Tag Archives: currentaffairs

Liz Truss: The Great Resignation and its Impact on UK Policy & Economy

Following the resignation of Boris Johnson, Liz Truss distinguished her leadership campaign by her commitment to deliver “growth, growth, growth”. In reflection, Truss’s brief stint in office was disastrous for the British economy. 

Truss’ ‘growth plan’ included cancelling a planned increase to corporation tax, reversing a rise in National Insurance Contributions, cutting the basic rate of income tax and abolishing the higher rate completely. Truss’ policies culminated in an unfunded £45 billion tax cut in her Chancellor of the Exchequer, Kwasi Kwarteng’s mini-budget.

Truss’ rationale seemed to invoke a renaissance of neo-liberal economic policies to fight inflation and stimulate economic growth. Previously supported by Ronald Reagan and Margaret Thatcher, neo-liberal economics purports minimal state intervention, deregulation and confidence in free markets. These austerity-driven financial policies favour the wealthy, and were unsurprisingly met with enormous public backlash in the UK against the current macroeconomic backdrop. In the midst of a cost of living crisis, stagnant growth and an energy crisis, Truss’ plans for the economy were seen as unorthodox by some and frankly naïve and reckless by many.  Upon the news of Kwarteng’s mini-budget, the pound dropped to the lowest level ever against the dollar, UK government bonds saw a heavy sell-off and the FTSE ended the day deep in the red. The Bank of England’s decision to intervene and purchase £65 billion of long-dated gilt was the calamitous culmination to a string of bad days for the British economy.

The backlash culminated in Truss sacking Kwarteng, only to step down herself 6 days later. Truss’ 44 day stint in office makes her the shortest-serving British prime minister in modern history. 

Her resignation has shaken the economy of Britain as it faces a worsened cost of living crisis as well as a looming recession. The election of the more economically moderate Rishi Sunak to No.10 has had somewhat of a calming effect on the economy with the pound stabilising. 

Sunak has outlined that difficult decisions lie ahead as he intends to cut spending. Jeremy Hunt, Chancellor of the Exchequer, warns that the new budget being prepared, is ‘going to be tough”.  

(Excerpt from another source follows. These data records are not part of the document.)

(** ** The loop over the files *)

(** A run of [process_single_image], returning or raising, never takes a
    [processed_at] away. *)
Lemma process_single_image_processed (w : World) (self : YOLOProcessor)
  (st : State) (p : string) (conf : Q) (q : string) :
  processed q (catalog st) = true ->
  processed q (catalog (snd (process_single_image w self st p conf))) = true.
Proof.
  intros Hq. unfold process_single_image.
  cbn [logged with_catalog catalog calls].
  destruct (add_photo w (catalog st) p (model_name self)) as [[pid|e] db1]
    eqn:Hadd.
  2: { apply add_photo_raise in Hadd. now subst db1. }
  apply add_photo_ok in Hadd.
  destruct Hadd as (_ & _ & _ & _ & _ & _ & _ & Hkeep1).
  specialize (Hkeep1 q Hq).
  destruct (yolo w p conf) as [ds|e]; [|exact Hkeep1].
  destruct (store_if_any ds _ db1) as [[[]|e] db2] eqn:Hobj.
  2: { apply store_objects_raise in Hobj. now subst db2. }
  apply store_objects_ok in Hobj. destruct Hobj as (_ & _ & _ & _ & Hkeep2).
  specialize (Hkeep2 q Hkeep1).
  destruct (store_if_any (detect_faces_in_image _ _ _) _ db2)
    as [[[]|e] db3] eqn:Hface; cbn [snd catalog with_catalog logged].
  - apply store_faces_ok in Hface. destruct Hface as (Hph & _).
    now rewrite (processed_photos q _ _ Hph).
  - apply store_faces_raise in Hface. now subst db3.
Qed.

Lemma is_image_already_processed_answer (w : World) (db : Db) (p : string) :
  db_error w (OpIsProcessed p) = None ->
  _is_image_already_processed w db p = processed p db.
Proof.
  intros H. unfold _is_image_already_processed, server, processed.
  now rewrite H.
Qed.

(** One turn of the loop: the entry is about the file, the calls added are
    about the file, and no [processed_at] is taken away. *)
Lemma process_file_facts (w : World) (self : YOLOProcessor) (conf : Q)
  (force : bool) (st : State) (q : string) :
  let turn := process_file w self conf force st q in
  result_path (fst turn) = q /\
  (exists added,
     calls (snd turn) = calls st ++ added /\
     Forall (fun c => call_path c = q) added) /\
  (forall x, processed x (catalog st) = true ->
             processed x (catalog (snd turn)) = true).
Proof.
  unfold process_file.
  destruct (negb force && _is_image_already_processed w (catalog st) q).
  - simpl. repeat split; auto.
    exists []. rewrite app_nil_r. split; [reflexivity | constructor].
  - pose proof (process_single_image_calls w self st q conf) as Hcalls.
    pose proof (fun x => process_single_image_processed w self st q conf x)
      as Hkeep.
    destruct (process_single_image w self st q conf) as [[r|e] st'] eqn:Hrun;
      simpl in *; repeat split; auto.
    now apply process_single_image_path in Hrun.
Qed.

Lemma process_files_paths (w : World) (self : YOLOProcessor) (conf : Q)
  (force : bool) (files : list string) :
  forall st,
    map result_path (fst (process_files w self conf force st files)) = files.
Proof.
  induction files as [|q rest IH]; intros st; simpl; auto.
  pose proof (process_file_facts w self conf force st q) as (Hpath & _).
  destruct (process_file w self conf force st q) as [r st1].
  specialize (IH st1).
  destruct (process_files w self conf force st1 rest) as [rs st2].
  simpl in *. now rewrite Hpath, IH.
Qed.

Lemma process_files_app (w : World) (self : YOLOProcessor) (conf : Q)
  (force : bool) (pre post : list string) :
  forall st,
    let first := process_files w self conf force st pre in
    let second := process_files w self conf force (snd first) post in
    process_files w self conf force st (pre ++ post)
    = (fst first ++ fst second, snd second).
Proof.
  induction pre as [|q rest IH]; intros st; simpl.
  - now destruct (process_files w self conf force st post).
  - destruct (process_file w self conf force st q) as [r st1].
    rewrite IH. simpl.
    destruct (process_files w self conf force st1 rest) as [rs st2].
    reflexivity.
Qed.

Lemma process_files_skips (w : World) (self : YOLOProcessor) (conf : Q)
  (p : string) (files : list string) :
  db_error w (OpIsProcessed p) = None ->
  forall st,
    processed p (catalog st) = true ->
    let run := process_files w self conf false st files in
    (forall r, In r (fst run) -> result_path r = p -> r = Skipped p) /\
    (In p files -> In (Skipped p) (fst run)) /\
    exists added,
      calls (snd run) = calls st ++ added /\
      Forall (fun c => call_path c <> p) added.
Proof.
  intros Hserver.
  induction files as [|q rest IH]; intros st Hp; simpl.
  - repeat split; try tauto.
    exists []. rewrite app_nil_r. split; [reflexivity | constructor].
  - pose proof (process_file_facts w self conf false st q)
      as (Hpath & (added1 & Hcalls1 & Hall1) & Hkeep).
    assert (Hskip : q = p ->
                    process_file w self conf false st q = (Skipped p, st)).
    { intros ->. unfold process_file.
      rewrite (is_image_already_processed_answer _ _ _ Hserver), Hp.
      reflexivity. }
    destruct (process_file w self conf false st q) as [r st1].
    simpl in Hpath, Hcalls1, Hkeep.
    destruct (IH st1 (Hkeep p Hp)) as (Hres & Hin & added2 & Hcalls2 & Hall2).
    destruct (process_files w self conf false st1 rest) as [rs st2].
    simpl in *.
    destruct (string_dec q p) as [Heq|Hne].
    + specialize (Hskip Heq). inversion Hskip; subst r st1 q. repeat split.
      * intros r [<-|Hr] Hrp; auto.
      * intros _. now left.
      * exists added2. split; [exact Hcalls2 | exact Hall2].
    + repeat split.
      * intros r' [<-|Hr] Hrp; [congruence | auto].
      * intros [Hq|Hq]; [congruence | right; auto].
      * exists (added1 ++ added2). split.
        -- now rewrite Hcalls2, Hcalls1, app_assoc.
        -- apply Forall_app. split; [|exact Hall2].
           eapply Forall_impl; [|exact Hall1]. simpl. congruence.
Qed.

(** C8. In a batch run without [force_reprocess], for every enumerated
    path that the catalog (answering the lookup) holds with a
    [processed_at] that is not null: every entry of the result for the path
    is the skipped one, there is such an entry, and the run adds no call of
    [process_single_image], of the detector or of the face engine for the
    path. *)
Theorem processed_photo_is_skipped :
  forall (w : World) (self : YOLOProcessor) (st : State)
         (directory_path : string) (conf : Q)
         (file_extensions : option (list string)) (p : string),
    In p (image_files w directory_path file_extensions) ->
    processed p (catalog st) = true ->
    db_error w (OpIsProcessed p) = None ->
    let run :=
      process_directory w self st directory_path conf file_extensions false in
    (forall r, In r (fst run) -> result_path r = p ->
               r = Skipped p /\ status r = "skipped") /\
    In (Skipped p) (fst run) /\
    exists added,
      calls (snd run) = calls st ++ added /\
      Forall (fun c => call_path c <> p) added.
Proof.
  intros w self st directory_path conf file_extensions p Hin Hp Hserver.
  unfold process_directory.
  destruct (process_files_skips w self conf p
              (image_files w directory_path file_extensions) Hserver st Hp)
    as (Hres & Hskipped & Hcalls).
  split; [|split].
  - intros r Hr Hpath. rewrite (Hres r Hr Hpath). now split.
  - now apply Hskipped.
  - exact Hcalls.
Qed.

Lemma processed_photo_is_skipped_witness :
  let st := Sample.after Sample.crowded Sample.start "/photos/a.jpg" in
  let run :=
    process_directory Sample.crowded Sample.processor st "/photos"
      Sample.threshold None false in
  (forall r, In r (fst run) -> result_path r = "/photos/a.jpg" ->
             r = Skipped "/photos/a.jpg" /\ status r = "skipped") /\
  In (Skipped "/photos/a.jpg") (fst run) /\
  exists added,
    calls (snd run) = calls st ++ added /\
    Forall (fun c => call_path c <> "/photos/a.jpg") added.
Proof.
  apply (processed_photo_is_skipped Sample.crowded Sample.processor
           (Sample.after Sample.crowded Sample.start "/photos/a.jpg")
           "/photos" Sample.threshold None "/photos/a.jpg").
  - simpl. now left.
  - reflexivity.
  - reflexivity.
Defined.

Lemma process_files_length (w : World) (self : YOLOProcessor) (conf : Q)
  (force : bool) (files : list string) (st : State) :
  length (fst (process_files w self conf force st files)) = length files.
Proof.
  rewrite <- (process_files_paths w self conf force files st) at 2.
  now rewrite length_map.
Qed.

(** C9. A batch run returns one entry per enumerated file, in the order of
    the files; and for every file that is not skipped and on which
    [process_single_image] raises, the entry at the place of the file is
    the error entry with the message of the exception, and the entries
    after it are those of the loop carried on over the remaining files. *)
Theorem batch_isolates_file_failures :
  forall (w : World) (self : YOLOProcessor) (st : State)
         (directory_path : string) (conf : Q)
         (file_extensions : option (list string)) (force : bool),
    let files := image_files w directory_path file_extensions in
    let results :=
      fst (process_directory w self st directory_path conf file_extensions
             force) in
    map result_path results = files /\
    length results = length files /\
    forall pre p post e st2,
      files = pre ++ p :: post ->
      let st1 := snd (process_files w self conf force st pre) in
      negb force && _is_image_already_processed w (catalog st1) p = false ->
      process_single_image w self st1 p conf = (Raise e, st2) ->
      nth_error results (length pre) = Some (Failed p e) /\
      status (Failed p e) = "error" /\
      skipn (S (length pre)) results
      = fst (process_files w self conf force st2 post).
Proof.
  intros w self st directory_path conf file_extensions force files results.
  subst results. unfold process_directory. fold files.
  split; [apply process_files_paths|].
  split; [apply process_files_length|].
  intros pre p post e st2 Hfiles Hnoskip Hraise.
  pose proof (process_files_length w self conf force pre st) as Hlen.
  assert (Hturn :
    process_files w self conf force
      (snd (process_files w self conf force st pre)) (p :: post)
    = (Failed p e :: fst (process_files w self conf force st2 post),
       snd (process_files w self conf force st2 post))).
  { cbn [process_files]. unfold process_file. rewrite Hnoskip, Hraise.
    now destruct (process_files w self conf force st2 post). }
  rewrite Hfiles, process_files_app, Hturn. cbn [fst].
  repeat split.
  - rewrite nth_error_app2 by lia. rewrite Hlen, Nat.sub_diag. reflexivity.
  - rewrite skipn_app, Hlen.
    rewrite skipn_all2 by lia.
    replace (S (length pre) - length pre) with 1 by lia. reflexivity.
Qed.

After weeks of financial turmoil, expectations for a recession have intensified and forecasts for its extent deepened.  While the appointment of Sunak has eased economic uncertainty and tensions in the bond market, the country still faces a profound economic challenge with a fourth-quarter GDP decline of 1.6%, predicted by Goldman Sachs’ economists. 

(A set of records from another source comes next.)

Lemma get_term_file_calls s r s' :
  get_term_file w s = (r, s') →
  same_frame s s' ∧ r ≠ Running ∧
  ∃ t, trace s' = trace s ++ t ∧
       Forall (λ e, stage_of e = Setup) t ∧ spawn_calls t = [] ∧
       created_tokens t = match r with Ok p => [p] | _ => [] end.
Proof.
  unfold get_term_file, get_term_dir. cbv zeta.
  generalize (path_join (RAID_MOUNT w) TERM_DIR) as term_dir.
  intros term_dir.
  unfold bind, ret, os_path_exists, os_mkdir, tempfile_mkstemp, os_close.
  intros Hrun. cbn in Hrun.
  repeat case_match; simplify_eq/=;
    (split_and!; [done..|]); eexists;
    (split; [by rewrite <- ?app_assoc|]);
    (split_and!; [by repeat constructor|done..]).
Qed.

Lemma spawn_upload_procs_shape stdin bucket key devnull s r s' :
  spawn_upload_procs w stdin bucket key devnull s = (r, s') → fresh s →
  exc_info s' = exc_info s ∧
  ∃ tg, Forall (λ e, stage_of e = Setup) tg ∧ spawn_calls tg = [] ∧
    ((∃ e, r = Raise e ∧ created_tokens tg = [] ∧
           trace s' = trace s ++ tg ∧
           upload_procs s' = ∅ ∧ term_path s' = None) ∨
     (∃ path tsp,
        created_tokens tg = [path] ∧ term_path s' = Some path ∧
        trace s' = trace s ++ tg ++ tsp ∧
        spawning w stdin bucket key devnull path r tsp (upload_procs s'))).
Proof.
  intros Hrun [Hu Hp]. unfold spawn_upload_procs in Hrun.
  unfold bind at 1 in Hrun.
  destruct (get_term_file w s) as [r0 s0] eqn:H0.
  apply get_term_file_calls in H0
    as ([[Hu0 Hp0] He0] & Hnr & tg & Ht0 & Hst0 & Hsp0 & Hcr0).
  rewrite Hu in Hu0. rewrite Hp in Hp0.
  destruct r0 as [path|e|]; [| |done].
  - unfold bind, store_term_path, load_term_path, Popen_new,
      store_upload_proc, load_upload_procs, getitem, ret, raise in Hrun.
    cbn in Hrun.
    destruct (spawn_pid w (now s0)) as [p1|] eqn:Hs1; cbn in Hrun.
    + rewrite lookup_insert_eq in Hrun. cbn in Hrun.
      destruct (spawn_pid w (S (now s0))) as [p2|] eqn:Hs2;
        injection Hrun as <- <-; cbn; rewrite ?Hu0;
        (split; [done|]); exists tg; (split_and!; [done..|]); right;
        eexists path, _;
        (split_and!; [done|done|by rewrite Ht0, <- ?app_assoc|]);
        constructor.
    + injection Hrun as <- <-; cbn; rewrite ?Hu0.
      split; [done|]. exists tg. split_and!; [done..|]. right.
      eexists path, _.
      split_and!; [done|done|by rewrite Ht0, <- ?app_assoc|]. constructor.
  - injection Hrun as <- <-.
    split; [done|]. exists tg. split_and!; [done..|]. left.
    exists e. done.
Qed.

(** The [try:] block after the spawning. *)
Lemma after_spawning_spec {A} fuel procs (cf : option (callback A)) ca
    s0 r s' path :
  (wait_precursors w fuel procs;;
   run_check cf ca;;
   signal w;;
   wait_upload w fuel) s0 = (r, s') →
  term_path s0 = Some path →
  same_frame s0 s' ∧
  ∃ t, trace s' = trace s0 ++ t ∧ tried procs (upload_procs s0) cf path r t.
Proof.
  intros Hrun Hpath.
  unfold bind at 1 in Hrun.
  destruct (wait_precursors w fuel procs s0) as [r1 s1] eqn:H1.
  apply wait_precursors_spec in H1 as (Hf1 & t1 & Ht1 & Hw1).
  destruct r1 as [[]|e|].
  - unfold bind at 1 in Hrun.
    destruct (run_check cf ca s1) as [r2 s2] eqn:H2.
    apply run_check_spec in H2 as (Hf2 & H2).
    destruct H2 as [[-> Ht2]|(e & -> & Ht2)]; cycle 1.
    { injection Hrun as <- <-.
      split; [by eapply same_frame_trans|].
      exists (t1 ++ [Validate (Some e)]).
      split; [by rewrite Ht2, Ht1, <- app_assoc|]. by constructor. }
    unfold bind at 1 in Hrun.
    destruct (signal w s2) as [r3 s3] eqn:H3.
    assert (term_path s2 = Some path) as Hp2.
    { destruct Hf2 as [[_ ->] _]. destruct Hf1 as [[_ ->] _]. done. }
    apply (signal_spec _ _ _ _ path) in H3 as (Hf3 & H3); [|done].
    assert (same_frame s0 s3) as Hf03.
    { eapply same_frame_trans; [done|]. by eapply same_frame_trans. }
    destruct H3 as [[-> Ht3]|[-> Ht3]]; cycle 1.
    { injection Hrun as <- <-. split; [done|].
      exists (t1 ++ check_passed cf ++ [WriteFile path TERM_STRING false]).
      split; [by rewrite Ht3, Ht2, Ht1, <- !app_assoc|]. by constructor. }
    apply wait_upload_spec in Hrun as (Hf4 & t4 & Ht4 & Hw4).
    split; [by eapply same_frame_trans|].
    exists (t1 ++ check_passed cf ++ WriteFile path TERM_STRING true :: t4).
    split; [by rewrite Ht4, Ht3, Ht2, Ht1, <- !app_assoc|].
    constructor; [done|].
    destruct Hf03 as [[Hu3 _] _]. by rewrite Hu3 in Hw4.
  - injection Hrun as <- <-. split; [done|]. exists t1.
    split; [done|]. by constructor.
  - injection Hrun as <- <-. split; [done|]. exists t1.
    split; [done|]. by constructor.
Qed.

Lemma try_block_shape {A} fuel procs stdin bucket key
    (cf : option (callback A)) ca devnull s r s' :
  try_block w fuel procs stdin bucket key cf ca devnull s = (r, s') →
  fresh s →
  ∃ tg, Forall (λ e, stage_of e = Setup) tg ∧ spawn_calls tg = [] ∧
    ((∃ e, r = Raise e ∧ created_tokens tg = [] ∧
           trace s' = trace s ++ tg ∧
           upload_procs s' = ∅ ∧ term_path s' = None) ∨
     (∃ path tsp r0 t,
        created_tokens tg = [path] ∧ term_path s' = Some path ∧
        trace s' = trace s ++ tg ++ tsp ++ t ∧
        spawning w stdin bucket key devnull path r0 tsp (upload_procs s') ∧
        match r0 with
        | Ok _ => tried procs (upload_procs s') cf path r t
        | _ => r = r0 ∧ t = []
        end)).
Proof.
  intros Hrun Hfresh. unfold try_block in Hrun.
  unfold bind at 1 in Hrun.
  destruct (spawn_upload_procs w stdin bucket key devnull s) as [r0 s0] eqn:H0.
  apply spawn_upload_procs_shape in H0 as (_ & tg & Hst & Hsc & Hcases);
    [|done].
  exists tg. split_and!; [done..|].
  destruct Hcases as [(e & -> & Hcr & Ht & Hu & Hp)
                     |(path & tsp & Hcr & Hp & Ht & Hsp)].
  { injection Hrun as <- <-. left. by exists e. }
  right. destruct r0 as [[]|e|].
  - apply (after_spawning_spec _ _ _ _ _ _ _ path) in Hrun
      as ([[Hu1 Hp1] _] & t & Ht1 & Htried); [|done].
    exists path, tsp, (Ok tt), t. rewrite Hu1, Hp1.
    split_and!; [done..| |done|done].
    by rewrite Ht1, Ht, <- !app_assoc.
  - injection Hrun as <- <-. exists path, tsp, (Raise e), [].
    rewrite app_nil_r. done.
  - inversion Hsp.
Qed.

End Facts.

Section Run.
Context {A : Type}.
Variables (w : world) (fuel : nat) (procs : gmap string Popen)
  (stdin : stream) (bucket key : string)
  (cf : option (callback A)) (ca : A) (files : gmap string node).

(** A whole call, once [os.devnull] is open: the token, the spawning,
    the rest of the [try:] block, the kill attempts and the removal. *)
Lemma run_shape r s :
  safe_upload w fuel procs stdin bucket key cf ca (start files) = (r, s) →
  io_fails w 0 = false →
  ∃ r1 s1 tg,
    try_block w fuel procs stdin bucket key cf ca DevNull
      (emit (OpenDevnull true) (start files)) = (r1, s1) ∧
    upload_procs s = upload_procs s1 ∧ term_path s = term_path s1 ∧
    Forall (λ e, stage_of e = Setup) tg ∧ spawn_calls tg = [] ∧
    ((∃ e, r1 = Raise e ∧ created_tokens tg = [] ∧
           trace s1 = OpenDevnull true :: tg ∧
           upload_procs s1 = ∅ ∧ term_path s1 = None) ∨
     (∃ path tsp r0 t,
        created_tokens tg = [path] ∧ term_path s1 = Some path ∧
        trace s1 = OpenDevnull true :: tg ++ tsp ++ t ∧
        spawning w stdin bucket key DevNull path r0 tsp (upload_procs s1) ∧
        match r0 with
        | Ok _ => tried procs (upload_procs s1) cf path r1 t
        | _ => r1 = r0 ∧ t = []
        end)) ∧
    ((r1 = Running ∧ r = Running ∧ trace s = trace s1) ∨
     (∃ tu tr tf r2,
        r1 ≠ Running ∧ r ≠ Running ∧
        trace s = trace s1 ++ tu ++ tr ++ tf ∧
        torn (upload_procs s1) r1 r2 tu tr ∧
        swept (term_path s1) r2 r tf ∧
        (∀ path, tf = [Remove path true] → fs s !! path = None))).
Proof.
  intros Hrun Hio.
  apply safe_upload_anatomy in Hrun
    as (r1 & s1 & _ & _ & H1 & Hu & Hp & _ & _ & _ & _ & _ & Hend); [|done].
  exists r1, s1.
  pose proof H1 as H1'.
  apply try_block_shape in H1' as (tg & Hst & Hsc & Hcases); [|done].
  exists tg. split_and!; [done..| |].
  - destruct Hcases as [(e & -> & ? & ? & ? & ?)
                       |(path & tsp & r0 & t & ? & ? & ? & ? & ?)].
    + left. by exists e.
    + right. by exists path, tsp, r0, t.
  - destruct Hend as [?|(tu & tr & tf & r2 & ? & ? & ? & ? & _ & ? & ?)];
      [by left|].
    right. by exists tu, tr, tf, r2.
Qed.

End Run.

End Runs.

(** ** What a call of [safe_upload] has done when it ends *)

Module Outcomes.
Import Orchestrator OrchestratorProofs Records Runs.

To curb inflation, it is expected that the Bank of England will increase monetary contractions by hiking interest rates 75 basis points in November and December. This will hopefully cool the economy enough to calm inflation and panic.

Truss’ brief stint as PM shows that neoliberal economic policies remain unpopular.  They are particularly unwelcome in economically challenging times and can even be term-ending for its proponents in power. With Sunak we can expect less turbulence but the outlook is still negative for the British economy as businesses and citizens alike brace themselves for tightening monetary policy.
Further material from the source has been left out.